We seem to be endlessly busy with self-improvement.
We read the books, try new routines, practice better responses, and quietly attempt to polish away our flaws.
Somewhere, we carry the belief that if we just try a little harder, learn a bit more, or achieve one more thing, we will finally become……enough!
But hidden inside this whole effort is a very subtle assumption:
the idea that we are, at our core, something that needs fixing.
And that belief, more than anything, is what makes the whole process so exhausting.
So what if you could simply…stop renovating?
There is a quiet idea that gently undoes this entire way of thinking. It is simple, almost disarmingly so, but if you really let it in, the mind can become still for a moment.
The idea is this: I am exactly as I was created. (I am as God created me)

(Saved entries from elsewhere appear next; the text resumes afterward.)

(** X14. The default handed to the multiselect of the chart section is
    always made of players of the frame, whatever the session state holds,
    and is not empty when the frame has players; [random.sample] is taken to
    return members of its population, as many as asked. *)
Theorem multiselect_default_within_options
  (sample_in_section : list string -> nat -> list string)
  (st : session_state) (all_players : list string) :
  (forall l k, incl (sample_in_section l k) l) ->
  (forall l k, (k <= List.length l)%nat ->
               List.length (sample_in_section l k) = k) ->
  incl (valid_default_of sample_in_section st all_players) all_players
  /\ (all_players <> [] ->
      valid_default_of sample_in_section st all_players <> []).
Proof.
  intros Hincl Hlen. unfold valid_default_of.
  set (valid := filter (fun p => col_in p all_players) _).
  assert (Hvalid : incl valid all_players).
  { intros p Hp. apply filter_In in Hp. now apply col_in_In. }
  destruct valid as [|v valid]; cbn [is_nil andb].
  - destruct all_players as [|a players]; cbn [is_nil negb].
    + split; [assumption|]. intros H. now contradiction H.
    + unfold draw_players, MAX_PLAYERS_DEFAULT_CHART.
      set (k := Nat.min (List.length (a :: players)) 5).
      assert (Hk : (0 < k <= List.length (a :: players))%nat)
        by (unfold k; simpl; lia).
      destruct (Nat.ltb_spec 0 k) as [_|H]; [|lia].
      split; [apply Hincl|]. intros _ E.
      pose proof (Hlen (a :: players) k ltac:(lia)) as Hl.
      rewrite E in Hl. simpl in Hl. lia.
  - split; [assumption|]. intros _. discriminate.
Qed.

(** X14, witness: a session whose initial players have all left the
    frame, with a draw that takes the first players. *)
Lemma multiselect_default_within_options_witness :
  let st := {| initial_random_players := Some ["Z"];
               player_rank_selector := None;
               spieltag_selector := None |} in
  (forall l k, incl (first_players l k) l)
  /\ incl (valid_default_of first_players st ["A"; "B"]) ["A"; "B"].
Proof.
  intros st.
  assert (H1 : forall l k, incl (first_players l k) l).
  { intros l k x Hx. unfold first_players in Hx.
    apply In_firstn_nth in Hx. destruct Hx as (j & _ & Hj).
    eapply nth_error_In; eassumption. }
  assert (H2 : forall l k, (k <= List.length l)%nat ->
                           List.length (first_players l k) = k).
  { intros l k Hk. unfold first_players. rewrite length_firstn. lia. }
  split; [exact H1|].
  exact (proj1 (multiselect_default_within_options first_players st
                  ["A"; "B"] H1 H2)).
Defined.

(** X15. The chart shows the entries of the time series of the selected
    players and no others, and their ranks are ranks among all
    participants: the rank of a shown entry is 1 plus the number of entries
    of its round in the whole time series, selected or not, with a higher
    cumulative value. *)
Theorem chart_shows_league_ranks_of_selected (df : DataFrame)
  (selected_players : list string) (entries : list chart_entry) :
  display_rank_evolution_chart df selected_players = Chart entries ->
  entries <> []
  /\ forall e,
       (In e entries
        <-> In e (prepare_rank_chart_data df)
            /\ In (c_Name e) selected_players)
       /\ (In e entries ->
           Rank_At_Spieltag e
           = 1 + count_if
                   (fun e' => Cumulative_Tabellenpunkte e'
                              >? Cumulative_Tabellenpunkte e)
                   (round_of e (prepare_rank_chart_data df))).
Proof.
  unfold display_rank_evolution_chart.
  destruct (is_nil (prepare_rank_chart_data df)); [discriminate|].
  destruct (filter _ (prepare_rank_chart_data df)) as [|x l] eqn:E;
    [discriminate|].
  cbn [is_nil]. intros H. injection H as <-. split; [discriminate|].
  intros e.
  assert (Hiff : In e (x :: l)
                 <-> In e (prepare_rank_chart_data df)
                     /\ In (c_Name e) selected_players).
  { rewrite <- E, filter_In, col_in_In. reflexivity. }
  split; [exact Hiff|]. intros He. apply Hiff in He. destruct He as [He _].
  rewrite (prepare_rank_chart_data_count df e He). now rewrite count_if_map.
Qed.

(** X15, witness: B alone selected in the example. *)
Lemma chart_shows_league_ranks_of_selected_witness :
  display_rank_evolution_chart (validated two_rounds) ["B"]
  = Chart
      [{| c_Spieltag := 1; c_Name := "B"; Rank_At_Spieltag := 2;
          Cumulative_Tabellenpunkte := 5 |};
       {| c_Spieltag := 2; c_Name := "B"; Rank_At_Spieltag := 1;
          Cumulative_Tabellenpunkte := 25 |}]
  /\ [{| c_Spieltag := 1; c_Name := "B"; Rank_At_Spieltag := 2;
         Cumulative_Tabellenpunkte := 5 |};
      {| c_Spieltag := 2; c_Name := "B"; Rank_At_Spieltag := 1;
         Cumulative_Tabellenpunkte := 25 |}] <> [].
Proof.
  assert (H : display_rank_evolution_chart (validated two_rounds) ["B"]
              = Chart
                  [{| c_Spieltag := 1; c_Name := "B"; Rank_At_Spieltag := 2;
                      Cumulative_Tabellenpunkte := 5 |};
                   {| c_Spieltag := 2; c_Name := "B"; Rank_At_Spieltag := 1;
                      Cumulative_Tabellenpunkte := 25 |}])
    by reflexivity.
  split; [exact H|].
  exact (proj1 (chart_shows_league_ranks_of_selected _ _ _ H)).
Defined.
Lemma cell_extent_upper (cellSize : Q) (i : Z) :
  Math_ceil (inject_Z (i + 1) * cellSize) - Math_floor (inject_Z i * cellSize)
  < cellSize + 2.
Proof.
  unfold Math_ceil, Math_floor.
  pose proof (Qceiling_lt (inject_Z (i + 1) * cellSize)) as Hc.
  pose proof (Qlt_floor (inject_Z i * cellSize)) as Hf.
  rewrite !inject_Z_plus in Hf. unfold Zminus in Hc. rewrite inject_Z_plus in Hc.
  rewrite inject_Z_plus in Hc at 2.
  assert (He : (inject_Z i + inject_Z 1) * cellSize == inject_Z i * cellSize + cellSize)
    by ring.
  rewrite He in Hc. clear He.
  change (inject_Z 1) with 1 in *. change (inject_Z (- (1))) with (-1) in *.
  generalize dependent (inject_Z (Qceiling (inject_Z (i + 1) * cellSize))).
  generalize dependent (inject_Z (Qfloor (inject_Z i * cellSize))).
  generalize (inject_Z i * cellSize). intros a f Hf c Hc. lra.
Qed.

(** X8.  In the default (squares) style the rectangles of two neighbouring
    cells leave no gap: the rectangle of cell (row, col) reaches at least
    the left edge of the rectangle of (row, col + 1) and the top edge of the
    rectangle of (row + 1, col), for every cell size.  Each rectangle is at
    least [cellSize] and less than [cellSize + 2] wide and high. *)
Theorem X8_square_cells_leave_no_gap (cellSize offset : Q) (fgColor : string)
    (row col : Z) :
  exists x y w h xRight yBelow wRight hRight wBelow hBelow,
    paintSquare cellSize offset fgColor row col
      = [SetFillStyle fgColor; FillRect x y w h] /\
    paintSquare cellSize offset fgColor row (col + 1)
      = [SetFillStyle fgColor; FillRect xRight y wRight hRight] /\
    paintSquare cellSize offset fgColor (row + 1) col
      = [SetFillStyle fgColor; FillRect x yBelow wBelow hBelow] /\
    xRight <= x + w /\ yBelow <= y + h /\
    cellSize <= w /\ w < cellSize + 2 /\
    cellSize <= h /\ h < cellSize + 2.
Proof.
  unfold paintSquare. cbv zeta. do 10 eexists.
  split; [reflexivity|]. split; [reflexivity|]. split; [reflexivity|].
  assert (Hgap : forall i : Z,
             Math_round (inject_Z (i + 1) * cellSize) + offset <=
             Math_round (inject_Z i * cellSize) + offset +
             (Math_ceil (inject_Z (i + 1) * cellSize) - Math_floor (inject_Z i * cellSize))).
  { intros i.
    pose proof (Math_floor_le_round (inject_Z i * cellSize)).
    pose proof (Math_round_le_ceil (inject_Z (i + 1) * cellSize)). lra. }
  repeat split.
  - apply Hgap.
  - apply Hgap.
  - apply cell_extent.
  - apply cell_extent_upper.
  - apply cell_extent.
  - apply cell_extent_upper.
Qed.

Imagine a priceless masterpiece painted by a true master. Over time, layers of dust, smoke, and dirt settle on the surface. After many years, people begin to say, “What a dark painting.” And at some point, the painting itself might seem to agree.
But if you want to restore it, you don’t improve the original work.
You don’t repaint it, adjust it, or make it more modern.
You simply remove what does not belong there.
Gently, patiently, you wipe away the layers that were never part of it to begin with. And what appears is not something new, but something that was always there……untouched.
This is how your mind works.
The real You, the awareness looking through your eyes, is not aging, not breaking, and not diminished by a mistake or a mood. What you truly are has not been touched by anything that happened yesterday.
Nothing real has been damaged.
Nothing essential has been lost.
Only something has been temporarily believed.
So the next time you feel the urge to fix yourself, improve yourself, or correct who you are, you might try something different.
You only need to notice that what you are has never left.
The masterpiece is still there, quietly present, beneath every passing layer.